What you should do:
Among the entries that follow, find every line with the word "reflexivity" and list it.
Data shown below:
(** A message [$a] that opened a thread, a message, a reply and a pending send; the thread's row
    stands at the reply. *)
Definition demo_thread_slots : list DisplayProjectionSlot :=
  imap (fun index item => {| canonical_index := index; slot_item := item; gap_before := GapEnds_default |})
    [demo_row "$a"; demo_row "$b"; demo_item (Event "$r") (Some "$a") false].
Definition demo_thread_state : DisplayProjectionState :=
  {| slots := demo_thread_slots; window_revision := 0; canonical_len := 3;
     gap_after := GapEnds_default; display_items := [];
     pending_items := [demo_item (Transaction "t1") None false]; suppressed_transaction_ids := ∅ |}.
Definition demo_thread_root : ThreadRootDisplayData :=
  {| root_event_id := "$a"; root_item := None; root_activity_event_id := "$r";
     root_activity_timestamp_ms := None; root_unread := 0; root_pending := false;
     root_failure_kind := None;
     root_aggregate := {| agg_reply_count := 1; agg_latest_event_id := Some "$r"; agg_latest_sender := None;
       agg_latest_sender_label := None; agg_latest_body_preview := None; agg_latest_timestamp_ms := None |} |}.
Definition demo_thread_context : DisplayProjectionContext :=
  with_thread_roots
    (for_timeline true
       {| display_window_revision := None; first_visible_event_id := None; last_visible_event_id := None;
          visible_gap_ids := []; at_bottom := true; bottom_arrival := Arrival_User |})
    LatestReply [demo_thread_root].

Example every_message_has_one_row_witness :
  ids (project_display_items demo_thread_state demo_thread_context) = ["$b"; "thread-root:$a"; "txn:t1"]
  /\ unique_rows (project_display_items demo_thread_state demo_thread_context)
  /\ forall slot, slot ∈ slots demo_thread_state -> thread_root (slot_item slot) = None ->
       is_suppressed_transaction demo_thread_state (slot_item slot) = false ->
       message_identity demo_thread_context (slot_item slot)
         ∈ ids (project_display_items demo_thread_state demo_thread_context).
Proof.
  split; [vm_compute; reflexivity|].
  apply (every_message_has_one_row demo_thread_state demo_thread_context).
  - reflexivity.
  - repeat constructor; intros r; discriminate.
  - apply (bool_decide_eq_true_1 (NoDup _)); vm_compute; reflexivity.
  - apply (bool_decide_eq_true_1 (NoDup _)); vm_compute; reflexivity.
  - repeat constructor.
Defined.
End of Data shown.
Answer to this exercise:
  split; [vm_compute; reflexivity|].
  - reflexivity.
  - apply (bool_decide_eq_true_1 (NoDup _)); vm_compute; reflexivity.
  - apply (bool_decide_eq_true_1 (NoDup _)); vm_compute; reflexivity.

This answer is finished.